13/2/12

Más datos sobre la relación entre la pérdida de audición y la sensibilidad al tacto

Un equipo de científicos europeos ha descubierto que las personas que han heredado problemas auditivos son más sensibles a las vibraciones de baja frecuencia. Presentados en la revista Nature Neuroscience, estos descubrimientos esclarecen la relación que existe entre la pérdida de capacidad auditiva y la sensibilidad del tacto. Existen unas células cutáneas especializadas que deben «afinarse» para que una persona pueda sentir.

Investigadores dirigidos por el Instituto Leibniz de Farmacología Molecular (FMP) y el Centro Max Delbrück de Medicina Molecular (MDC) Berlin-Buch (ambos en Alemania) estudiaron a un grupo de personas con discapacidad auditiva hereditaria DFNA2 para comprender mejor su sentido del tacto y no su capacidad para oír. 

La responsable de esta discapacidad es una mutación que afecta al funcionamiento de muchas células ciliadas en el oído interno y según los investigadores también puede afectar al sentido del tacto.
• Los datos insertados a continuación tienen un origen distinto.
(** ** From packets to findings *)

(** The loop gives exactly what it reads from the packets. *)
Lemma for_packets_elem {X} (f : PacketRecord → outcome PyExc (option X)) l xs :
  for_packets f l = Return xs → ∀ x, x ∈ xs ↔ ∃ p, p ∈ l ∧ f p = Return (Some x).
Proof.
  revert xs. induction l as [|p l IH]; intros xs; cbn.
  { intros [= <-] x. split; [by intros ?%elem_of_nil|by intros (? & ?%elem_of_nil & _)]. }
  destruct (f p) as [o|e] eqn:Hf; cbn; [|done]. destruct (for_packets f l) as [ys|e]; cbn; [|done].
  intros [= <-] x. specialize (IH ys eq_refl x).
  assert (x ∈ match o with Some y => y :: ys | None => ys end ↔ o = Some x ∨ x ∈ ys) as -> by (destruct o; set_solver).
  rewrite IH. setoid_rewrite elem_of_cons. split.
  - intros [->|(q & Hq & Hx)]; [by exists p; auto|by exists q; auto].
  - intros (q & [->|Hq] & Hx); [left; congruence|right; by exists q].
Qed.

Lemma for_packets_returns {X} (f : PacketRecord → outcome PyExc (option X)) l xs p :
  for_packets f l = Return xs → p ∈ l → ∃ o, f p = Return o.
Proof.
  revert xs. induction l as [|q l IH]; intros xs; cbn; [by intros _ ?%elem_of_nil|].
  destruct (f q) as [o|] eqn:Hq; cbn; [|done]. destruct (for_packets f l) as [ys|]; cbn; [|done].
  intros _ [->|Hp]%elem_of_cons; [by exists o|by apply (IH ys)].
Qed.

Lemma when_seen_Some {X} b (m : outcome PyExc X) x : when_seen b m = Return (Some x) ↔ b = true ∧ m = Return x.
Proof. destruct b, m; cbn; naive_solver. Qed.

(** The servers of the summary are those the messages name. *)
Lemma note_server_ids servers id o :
  ∀ x, x ∈ List.map dhcp_server_id (note_server servers id o) ↔ x ∈ List.map dhcp_server_id servers ∨ x = id.
Proof.
  induction servers as [|s servers IH]; intros x; cbn; [set_solver|].
  destruct (String.eqb_spec s.(dhcp_server_id) id) as [<-|]; cbn; rewrite ?elem_of_cons, ?IH; naive_solver.
Qed.

Lemma servers_after_ids offers servers x :
  x ∈ List.map dhcp_server_id (foldl server_after servers offers) ↔
  x ∈ List.map dhcp_server_id servers ∨ ∃ o, o ∈ offers ∧ o.(offer_server) = Some x ∧ x ≠ EmptyString.
Proof.
  revert servers. induction offers as [|o offers IH]; intros servers; cbn [foldl].
  { split; [by left|]. by intros [?|(? & ?%elem_of_nil & _)]. }
  rewrite IH. setoid_rewrite elem_of_cons. unfold server_after.
  destruct o.(offer_server) as [[|c s]|] eqn:Ho; [naive_solver| |naive_solver].
  rewrite note_server_ids. split.
  - intros [[?| ->]|(q&?&?)]; [by left|right; exists o; auto|right; exists q; tauto].
  - intros [?|(q&[->|?]&Hq&?)]; [by left; left| |right; by exists q]. left. right. congruence.
Qed.

(** The name of the server in a message. *)
Definition server_id_of (p : PacketRecord) : option string := first_value p (dhcp_names "option.dhcp_server_id").

Lemma dhcp_message_server p o : dhcp_message p = Return o → o.2.(offer_server) = server_id_of p.
Proof.
  unfold dhcp_message. destruct (integer_value p (dhcp_names "option.dhcp")); cbn; [|done].
  destruct (integer_field p _); cbn; [|done]. by intros [= <-].
Qed.

(** A sensor that does not fail returns the result it has in the document. *)
Definition short_values (dataset : PacketDataset) : Prop := ∀ p field vs v,
  p ∈ dataset.(packets) → (field, vs) ∈ p.(fields) → v ∈ vs → (String.length v <= 4300)%nat.

Lemma sensor_returns name sensor dataset :
  (name, sensor) ∈ PASSIVE_SENSORS → short_values dataset →
  ∃ r, sensor dataset = Return r ∧ run_sensor dataset (name, sensor) = (name, r) ∧
       r.(sensor_name) = name ∧ detected r = negb (no_items r.(sensor_observations)).
Proof.
  intros Hin Hs. pose proof (registry_answers dataset) as H. rewrite Forall_forall in H. specialize (H _ Hin).
  unfold run_sensor. cbn [fst snd] in *. destruct (sensor dataset) as [r|e].
  - exists r. by destruct H as (? & _ & _ & ? & _).
  - destruct H as (p & Hp & field & vs & v & Hf & Hv & Hl). specialize (Hs _ _ _ _ Hp Hf Hv). unfold too_long, MAX_STR_DIGITS in Hl. lia.
Qed.

(** A stored document with the dump of the results. *)
Definition documents (document : dict) (results : list (string * SensorResult)) : Prop :=
  ∃ result, dict_get document "result" = Some (PDict result) ∧ get result "sensors" = PDict (sensors_dump results).

Lemma documented_sensor document dataset name r :
  documents document (run_passive_sensors dataset) →
  get (sensors_dump (run_passive_sensors dataset)) name = PDict (sensor_dump r) →
  _sensor document name = Return (Some (sensor_dump r)).
Proof.
  intros (result & Hr & Hs) Hn. unfold _sensor. rewrite Hr. cbn [default get_attr id]. rewrite Hs, bind_mret. 
  change (por (PDict (sensors_dump (run_passive_sensors dataset))) (get document "sensors")) with (PDict (sensors_dump (run_passive_sensors dataset))).
  cbn iota. by rewrite Hn.
Qed.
Los cilios del oído interno vibran ante la presión de las ondas sonoras y dichas vibraciones inician un flujo de iones de potasio de carga positiva hacia las células ciliadas. Esta corriente eléctrica genera una señal nerviosa que llega al cerebro y que se procesa, lo cual posibilita la audición. Los iones de potasio fluyen por un canal en la membrana celular y se expulsan desde las células ciliares. La mutación mencionada provoca daños en los canales de potasio, denominado en términos técnicos molécula proteínica KCNQ4, impidiendo una correcta audición en las personas con esta discapacidad. El exceso de presión provoca que las células sensoras dejen de funcionar. 

«Pero hemos descubierto que la KCNQ4 está presente además de en el oído en algunas células sensoras de la piel», afirmó el profesor Thomas Jentsch del FMP. «Esta circunstancia nos llevó a sospechar que la mutación podría también afectar al sentido del tacto. Y eso exactamente es lo que hemos demostrado en nuestra investigación, completada gracias a una colaboración intensa con el laboratorio de Gary Lewin, un colega del MDC especializado en el tacto.»

Las diferencias entre superficies se pueden distinguir debido a las vibraciones que se producen en la piel al establecer contacto. Esta información nos permite distinguir objetos del entorno.

El equipo, compuesto también por expertos de España y Países Bajos, afirmó que los pacientes eran capaces de percibir vibraciones muy lentas que pasaron inadvertidas para aquellos en el grupo de control. Se pudo apreciar un cambio en los mecanorreceptores táctiles normales debido a las mutaciones del gen del canal KCNQ4. 

El profesor Jentsch y su colega, el también profesor Gary Lewin, afirmaron que los pacientes de DFNA2 son en extremo sensibles a las vibraciones: «La piel presenta distintos tipos de mecanorreceptores que responden a estímulos de distintas características, y sobre todo en distintos rangos de frecuencia. La interacción de los distintos tipos de receptor es importante para el sentido del tacto. Los receptores estudiados aumentan su sensibilidad debido a la pérdida del canal de potasio, pero esta circunstancia se ve compensada por la desventaja que supone la sintonización errónea de otras frecuencias. KCNQ4 es el primer gen humano en identificarse que modifica los rasgos del sentido del tacto.»